[Record excerpts Boundary: Start]

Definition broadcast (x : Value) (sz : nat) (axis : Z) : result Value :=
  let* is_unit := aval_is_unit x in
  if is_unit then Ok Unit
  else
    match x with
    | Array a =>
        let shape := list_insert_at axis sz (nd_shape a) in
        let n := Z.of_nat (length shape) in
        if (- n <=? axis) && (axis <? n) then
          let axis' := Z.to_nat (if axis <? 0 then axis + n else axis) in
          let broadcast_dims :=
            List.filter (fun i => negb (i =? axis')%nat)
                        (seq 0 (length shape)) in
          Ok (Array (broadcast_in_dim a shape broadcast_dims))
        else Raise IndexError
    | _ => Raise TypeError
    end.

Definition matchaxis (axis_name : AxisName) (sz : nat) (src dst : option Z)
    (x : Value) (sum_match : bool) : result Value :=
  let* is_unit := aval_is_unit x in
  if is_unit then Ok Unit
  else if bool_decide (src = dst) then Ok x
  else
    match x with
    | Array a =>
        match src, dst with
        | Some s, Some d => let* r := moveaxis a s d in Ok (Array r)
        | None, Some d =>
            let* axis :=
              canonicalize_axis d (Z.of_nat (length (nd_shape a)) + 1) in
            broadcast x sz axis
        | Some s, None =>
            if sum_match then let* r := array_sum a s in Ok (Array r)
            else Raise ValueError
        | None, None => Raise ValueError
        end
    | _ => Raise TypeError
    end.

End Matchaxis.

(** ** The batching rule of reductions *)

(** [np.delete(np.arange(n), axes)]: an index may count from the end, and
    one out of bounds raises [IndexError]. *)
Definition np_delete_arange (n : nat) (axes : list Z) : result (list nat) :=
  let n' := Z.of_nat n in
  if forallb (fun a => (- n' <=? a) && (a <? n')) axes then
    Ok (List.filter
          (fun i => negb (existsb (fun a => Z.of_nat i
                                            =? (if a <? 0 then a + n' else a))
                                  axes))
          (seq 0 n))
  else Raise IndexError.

[Record excerpts Boundary: End]
[Record excerpts Boundary: Start]

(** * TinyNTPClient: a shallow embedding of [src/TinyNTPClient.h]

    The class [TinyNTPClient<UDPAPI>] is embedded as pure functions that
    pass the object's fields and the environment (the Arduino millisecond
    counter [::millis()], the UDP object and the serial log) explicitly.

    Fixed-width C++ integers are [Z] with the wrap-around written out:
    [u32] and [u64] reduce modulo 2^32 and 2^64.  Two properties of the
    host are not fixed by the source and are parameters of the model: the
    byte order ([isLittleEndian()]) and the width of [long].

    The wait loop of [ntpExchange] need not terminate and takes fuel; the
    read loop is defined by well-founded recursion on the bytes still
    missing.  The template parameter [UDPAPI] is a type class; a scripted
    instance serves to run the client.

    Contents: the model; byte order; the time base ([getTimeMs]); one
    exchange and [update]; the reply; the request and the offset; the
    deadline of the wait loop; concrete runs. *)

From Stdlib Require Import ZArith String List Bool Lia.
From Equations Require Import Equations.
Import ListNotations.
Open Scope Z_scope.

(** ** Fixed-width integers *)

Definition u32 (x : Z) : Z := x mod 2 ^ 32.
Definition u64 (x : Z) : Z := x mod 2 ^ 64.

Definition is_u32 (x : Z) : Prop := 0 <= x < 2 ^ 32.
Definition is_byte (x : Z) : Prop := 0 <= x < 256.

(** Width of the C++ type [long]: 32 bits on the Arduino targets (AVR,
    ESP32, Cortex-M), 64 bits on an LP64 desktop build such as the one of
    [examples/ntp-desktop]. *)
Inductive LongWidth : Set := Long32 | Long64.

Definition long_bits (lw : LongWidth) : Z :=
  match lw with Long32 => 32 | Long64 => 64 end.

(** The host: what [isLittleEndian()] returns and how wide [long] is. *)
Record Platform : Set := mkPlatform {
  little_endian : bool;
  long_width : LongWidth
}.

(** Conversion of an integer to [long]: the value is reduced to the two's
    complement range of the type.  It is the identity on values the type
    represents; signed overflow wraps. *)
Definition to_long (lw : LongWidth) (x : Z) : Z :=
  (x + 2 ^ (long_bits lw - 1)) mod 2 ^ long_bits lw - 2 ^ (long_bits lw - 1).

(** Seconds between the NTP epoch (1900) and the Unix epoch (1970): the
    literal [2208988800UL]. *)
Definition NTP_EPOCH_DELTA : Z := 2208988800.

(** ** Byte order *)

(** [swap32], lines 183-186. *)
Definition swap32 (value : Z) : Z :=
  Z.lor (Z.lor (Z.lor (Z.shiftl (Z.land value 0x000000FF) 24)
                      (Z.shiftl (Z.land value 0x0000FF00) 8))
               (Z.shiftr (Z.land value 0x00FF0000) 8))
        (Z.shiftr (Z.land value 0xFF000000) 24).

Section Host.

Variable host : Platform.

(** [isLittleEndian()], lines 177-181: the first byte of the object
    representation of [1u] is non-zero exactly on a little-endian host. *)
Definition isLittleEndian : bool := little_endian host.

[Record excerpts Boundary: End]

§ What is required
When the line with "class; a scripted" is reached in the data above, start copying there, and copy each line exactly until the line with "(** Width of" has been copied; copy nothing else.

§ The completed task
    missing.  The template parameter [UDPAPI] is a type class; a scripted
    instance serves to run the client.

    Contents: the model; byte order; the time base ([getTimeMs]); one
    exchange and [update]; the reply; the request and the offset; the
    deadline of the wait loop; concrete runs. *)

From Stdlib Require Import ZArith String List Bool Lia.
From Equations Require Import Equations.
Import ListNotations.
Open Scope Z_scope.

(** ** Fixed-width integers *)

Definition u32 (x : Z) : Z := x mod 2 ^ 32.
Definition u64 (x : Z) : Z := x mod 2 ^ 64.

Definition is_u32 (x : Z) : Prop := 0 <= x < 2 ^ 32.
Definition is_byte (x : Z) : Prop := 0 <= x < 256.

(** Width of the C++ type [long]: 32 bits on the Arduino targets (AVR,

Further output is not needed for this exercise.